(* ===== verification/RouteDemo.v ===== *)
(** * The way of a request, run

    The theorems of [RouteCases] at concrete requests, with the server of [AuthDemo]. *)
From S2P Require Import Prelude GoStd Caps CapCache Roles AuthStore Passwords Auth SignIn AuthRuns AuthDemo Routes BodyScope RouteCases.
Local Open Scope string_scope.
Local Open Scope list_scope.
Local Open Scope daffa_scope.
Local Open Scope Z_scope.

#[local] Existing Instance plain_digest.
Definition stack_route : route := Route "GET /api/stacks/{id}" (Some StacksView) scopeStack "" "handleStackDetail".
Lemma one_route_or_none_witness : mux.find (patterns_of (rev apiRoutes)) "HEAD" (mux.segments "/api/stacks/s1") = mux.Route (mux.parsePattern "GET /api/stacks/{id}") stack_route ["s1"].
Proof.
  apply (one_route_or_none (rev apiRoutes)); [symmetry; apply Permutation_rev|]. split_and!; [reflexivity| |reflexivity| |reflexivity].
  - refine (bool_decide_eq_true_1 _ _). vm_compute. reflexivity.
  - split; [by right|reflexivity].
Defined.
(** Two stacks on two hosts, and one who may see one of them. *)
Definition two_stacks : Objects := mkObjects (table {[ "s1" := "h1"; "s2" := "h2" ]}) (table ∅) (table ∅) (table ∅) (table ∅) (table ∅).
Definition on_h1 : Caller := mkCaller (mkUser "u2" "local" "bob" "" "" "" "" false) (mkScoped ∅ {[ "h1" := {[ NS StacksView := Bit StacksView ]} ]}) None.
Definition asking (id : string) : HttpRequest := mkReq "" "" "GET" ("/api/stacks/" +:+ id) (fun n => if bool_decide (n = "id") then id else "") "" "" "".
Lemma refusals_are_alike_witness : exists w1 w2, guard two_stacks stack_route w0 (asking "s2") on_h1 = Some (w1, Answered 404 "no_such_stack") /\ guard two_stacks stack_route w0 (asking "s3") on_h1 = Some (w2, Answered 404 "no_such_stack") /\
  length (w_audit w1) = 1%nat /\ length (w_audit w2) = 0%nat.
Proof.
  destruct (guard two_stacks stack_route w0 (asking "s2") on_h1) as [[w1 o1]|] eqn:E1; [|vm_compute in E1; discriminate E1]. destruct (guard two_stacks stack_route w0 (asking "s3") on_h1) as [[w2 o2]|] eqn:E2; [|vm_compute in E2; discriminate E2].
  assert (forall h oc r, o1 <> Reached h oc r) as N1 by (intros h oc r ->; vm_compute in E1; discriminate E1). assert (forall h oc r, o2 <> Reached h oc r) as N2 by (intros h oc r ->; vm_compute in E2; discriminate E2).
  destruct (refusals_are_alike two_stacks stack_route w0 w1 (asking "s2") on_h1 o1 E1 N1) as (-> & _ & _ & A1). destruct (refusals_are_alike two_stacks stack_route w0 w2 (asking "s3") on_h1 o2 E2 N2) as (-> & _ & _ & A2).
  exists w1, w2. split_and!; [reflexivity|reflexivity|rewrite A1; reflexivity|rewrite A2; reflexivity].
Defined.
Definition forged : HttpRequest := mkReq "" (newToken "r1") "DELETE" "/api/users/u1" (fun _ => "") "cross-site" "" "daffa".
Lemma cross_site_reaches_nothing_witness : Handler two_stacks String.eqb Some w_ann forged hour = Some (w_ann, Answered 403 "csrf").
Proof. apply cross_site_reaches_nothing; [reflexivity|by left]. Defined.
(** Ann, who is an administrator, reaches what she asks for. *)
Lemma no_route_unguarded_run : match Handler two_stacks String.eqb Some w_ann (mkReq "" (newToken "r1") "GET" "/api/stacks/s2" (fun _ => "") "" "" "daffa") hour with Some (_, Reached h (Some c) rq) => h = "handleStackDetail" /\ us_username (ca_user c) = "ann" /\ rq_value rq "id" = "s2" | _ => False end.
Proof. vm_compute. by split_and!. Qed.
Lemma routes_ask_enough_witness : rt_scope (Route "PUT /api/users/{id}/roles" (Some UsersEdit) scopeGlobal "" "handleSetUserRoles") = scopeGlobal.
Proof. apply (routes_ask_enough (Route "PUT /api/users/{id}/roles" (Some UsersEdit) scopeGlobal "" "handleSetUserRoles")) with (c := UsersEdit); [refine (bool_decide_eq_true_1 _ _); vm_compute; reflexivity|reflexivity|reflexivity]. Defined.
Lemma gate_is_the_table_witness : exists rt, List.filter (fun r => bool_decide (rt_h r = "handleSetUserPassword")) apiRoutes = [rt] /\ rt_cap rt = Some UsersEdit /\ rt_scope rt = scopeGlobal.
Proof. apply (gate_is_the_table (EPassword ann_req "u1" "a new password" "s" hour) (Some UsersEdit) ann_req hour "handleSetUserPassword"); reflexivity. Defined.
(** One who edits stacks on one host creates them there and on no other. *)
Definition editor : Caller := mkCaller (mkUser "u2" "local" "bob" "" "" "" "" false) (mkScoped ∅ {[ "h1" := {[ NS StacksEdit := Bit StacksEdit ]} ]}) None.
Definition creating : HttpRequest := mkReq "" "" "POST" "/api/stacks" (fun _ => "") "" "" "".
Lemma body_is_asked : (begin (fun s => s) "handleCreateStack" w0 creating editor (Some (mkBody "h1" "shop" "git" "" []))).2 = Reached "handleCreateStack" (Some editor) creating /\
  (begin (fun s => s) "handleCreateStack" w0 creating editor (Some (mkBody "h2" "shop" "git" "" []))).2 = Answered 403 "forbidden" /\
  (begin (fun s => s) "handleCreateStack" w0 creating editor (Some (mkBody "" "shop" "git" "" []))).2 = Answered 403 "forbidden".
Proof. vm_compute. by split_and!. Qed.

* * *

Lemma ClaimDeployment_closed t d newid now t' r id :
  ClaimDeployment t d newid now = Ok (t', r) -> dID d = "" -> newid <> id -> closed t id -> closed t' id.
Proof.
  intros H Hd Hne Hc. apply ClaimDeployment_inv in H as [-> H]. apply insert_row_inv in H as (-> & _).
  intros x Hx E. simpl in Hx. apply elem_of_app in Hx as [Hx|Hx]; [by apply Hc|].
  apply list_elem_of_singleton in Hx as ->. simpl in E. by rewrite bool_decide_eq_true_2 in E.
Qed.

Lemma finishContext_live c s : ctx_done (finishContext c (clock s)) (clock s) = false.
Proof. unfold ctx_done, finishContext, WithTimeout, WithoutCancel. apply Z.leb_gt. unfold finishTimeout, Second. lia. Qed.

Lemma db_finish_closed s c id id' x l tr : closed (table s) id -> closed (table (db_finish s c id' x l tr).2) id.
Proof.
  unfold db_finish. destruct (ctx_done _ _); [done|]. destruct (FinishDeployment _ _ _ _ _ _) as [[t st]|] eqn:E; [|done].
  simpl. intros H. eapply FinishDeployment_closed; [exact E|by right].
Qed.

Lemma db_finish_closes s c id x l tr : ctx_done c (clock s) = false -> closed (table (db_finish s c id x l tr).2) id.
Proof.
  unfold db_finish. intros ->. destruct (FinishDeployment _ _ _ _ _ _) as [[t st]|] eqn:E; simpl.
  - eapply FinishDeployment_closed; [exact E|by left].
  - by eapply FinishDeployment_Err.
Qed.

* [WORK TO COMPLETE]
Which lines run from the one holding "Second. lia. Qed." through the one holding "- eapply FinishDeployment_closed;" in the records above? Repeat them exactly, both included, and nothing more.

* [OUTPUT BELOW]
Proof. unfold ctx_done, finishContext, WithTimeout, WithoutCancel. apply Z.leb_gt. unfold finishTimeout, Second. lia. Qed.

Lemma db_finish_closed s c id id' x l tr : closed (table s) id -> closed (table (db_finish s c id' x l tr).2) id.
Proof.
  unfold db_finish. destruct (ctx_done _ _); [done|]. destruct (FinishDeployment _ _ _ _ _ _) as [[t st]|] eqn:E; [|done].
  simpl. intros H. eapply FinishDeployment_closed; [exact E|by right].
Qed.

Lemma db_finish_closes s c id x l tr : ctx_done c (clock s) = false -> closed (table (db_finish s c id x l tr).2) id.
Proof.
  unfold db_finish. intros ->. destruct (FinishDeployment _ _ _ _ _ _) as [[t st]|] eqn:E; simpl.
  - eapply FinishDeployment_closed; [exact E|by left].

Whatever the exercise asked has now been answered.